2011 Ford Diesel 6.7 - Dies out Under a Load
I have had this vehicle that was towed in crank no start it had a code p2291 Injector control pressure too low cranking. we have replaced low pressure fuel pump on frame rail and the secondary filter. We now had 65-70 psi low side pressure but after priming the fuel system we could only get 550-600 psi high side pressure and it needs 4300 psi to start.
After reading all the problems with the high pressure CP4 pumps we ordered a pump from Ford we installed the pump and still didn't have any more fuel pressure. With the IDS ford scan tool going through many different modes I did a Relative compression test and found cylinder #6 was at 92% when all others were at 100 %. I suspected I had a leaking injector preventing the fuel pressure to get to the 4300 psi to start so I decided to replace all 4 injectors on the drivers side. After replacing left bank injectors we did get the vehicle to start we contacted the customer and informed him that the truck was running and he said you might as well replace the other 4 injectors.
(BE CAREFULL UN- BOLTING THE INJECTOR BOLTS THEY BREAK)
So after ordering a special tool from rotunda, we installed the remaining injectors. Road testing the vehicle, it stalls out on a very steep incline. After 4-5 minutes it starts and runs fine. Back to the shop I test with the Ford IDS scan tool and do a high pressure fuel test it passes step # 1 build up time, but fails step 2,3,4and 5 the drop down times all pass.
Any help would be appreciated
Did you follow the steps of replacing the injectors to a "T"? Including programming the IQA numbers from each injector into the PCM?
Yes we have programmed the IQA numbers
Did you inspect the fuel system for metal contamination? Pull the FRP regulator out and look for debris. If it has metal, the entire fuel system should be replaced.
Yes i forgot to mention that both fuel rails were inspected both pressure control solenoid and FPR sensor were inspected . No contamination anywhere. The only thing i didn't do was run a Fuel balance control test on a road test .
FRP#2 is in the driver side rail. Does it have rust build up in it? I attached a pic.
We have inspected pressure control valve and fuel rail pressure sensor for contamination. They are clean as a whistle. If we have the high pressure fuel pump out of time off 1 tooth do you think this could be our problem?

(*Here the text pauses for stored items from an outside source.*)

(** * ParkGenius: the wait-time estimation engine and the comfort index

    A shallow embedding of two route modules of the application:

    - the weather route ([calculateComfortIndex]), and
    - the predictions route ([generateWaitTimePrediction],
      [predictWaitTime], [generatePredictionFactors],
      [findAlternativeAttractions]).

    Conventions of the embedding.

    - A JavaScript [number] is an exact rational ([Q]); the rounding of
      binary64 arithmetic is outside the model.  Integer database columns
      are [Z], and so is a look-ahead window, a number of minutes (an
      integer of magnitude below 10^21, which [toString()] prints in
      decimal digits).
    - An instant (a [Date], a [timestamp] column) is its number of
      milliseconds since the epoch, a [Z].  [getHours] and [getDay] read
      the host's local time, which is the instant shifted by the host's
      offset from UTC.
    - A nullable column or a JSON property that the code guards ([x || d],
      [x?.y]) is an [option]; the other columns hold a value.
    - The two ambient effects of the module, the system clock
      ([new Date()], [Date.now()]) and [Math.random()], are read from a
      [World] through a small state monad.
    - The Supabase client is an interface of four queries, each answering
      with a [{ data, error }] pair or rejecting. *)

From Stdlib Require Import ZArith QArith Qround Lia Lqa.
From stdpp Require Import gmap strings list sorting pretty.

Local Open Scope Z_scope.

(** ** Numbers *)

Definition Qltb (a b : Q) : bool := negb (Qle_bool b a).

(** The functions of the [Math] object that the routes call. *)
Module Math.

(** [Math.max(a, b)] *)
Definition max (a b : Q) : Q := if Qle_bool a b then b else a.

(** [Math.min(a, b)] *)
Definition min (a b : Q) : Q := if Qle_bool a b then a else b.

(** [Math.abs(x)] *)
Definition abs (x : Q) : Q := if Qle_bool 0 x then x else (- x)%Q.

(** [Math.round(x)]: the nearest integer, a tie going up. *)
Definition round (x : Q) : Q := inject_Z (Qfloor (x + 0.5)).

Not at all! I have seen pumps 90 degrees out of time with no drivability issues. The only other fuel control in this circuit is FRP#2. Its operation is mainly over 1500 RPM. What is the fuel pressure when it stalls and will not restart?
What other testing have you done? There are additional tests to be run if the IDS high pressure fuel system test fails. Also, just so you know, this engine only needs 2030 psi of high pressure fuel system pressure to start the truck. Did you record any pid info when the stall occurred? After you replaced the HP Fuel Pump, how did you bleed the system?
If it stalls on a very steep incline, it almost certainly ran out of fuel. You should have had a scan tool on it while driving, and been been monitoring fuel pressures when the symptom occurred. Likely the fuel reservoir in the tank is not hold fuel correctly, resulting in air being pulled into the fuel supply when the bulk of the fuel flows to the end of the tank.
Have you put flow guage on the low pressure side of fuel system? Also how about tapping into the suction side of lift pump measuring suction while test driving?
Yes it will stall under a load going up a very steep grade but in the shop it constantly will fail some parts of a high pressure fuel test . Road testing yesterday with the Ids hooked up I did have a drop in fuel pressure. It did restart in 30 seconds and I was able to continue up the 1/2 mile remaining of the hill.
Check for aeration in the fuel to the HP pump. If no fault is there, the pressure regulator in the rail likely is leaking. You need to test things instead of just replacing parts.
Agreed. We need more info in order to help out.
The filter on the rail is the most common place for aeration to occur. To many times people reuse the oring or overtighten the filter cap and break the stop on the pump.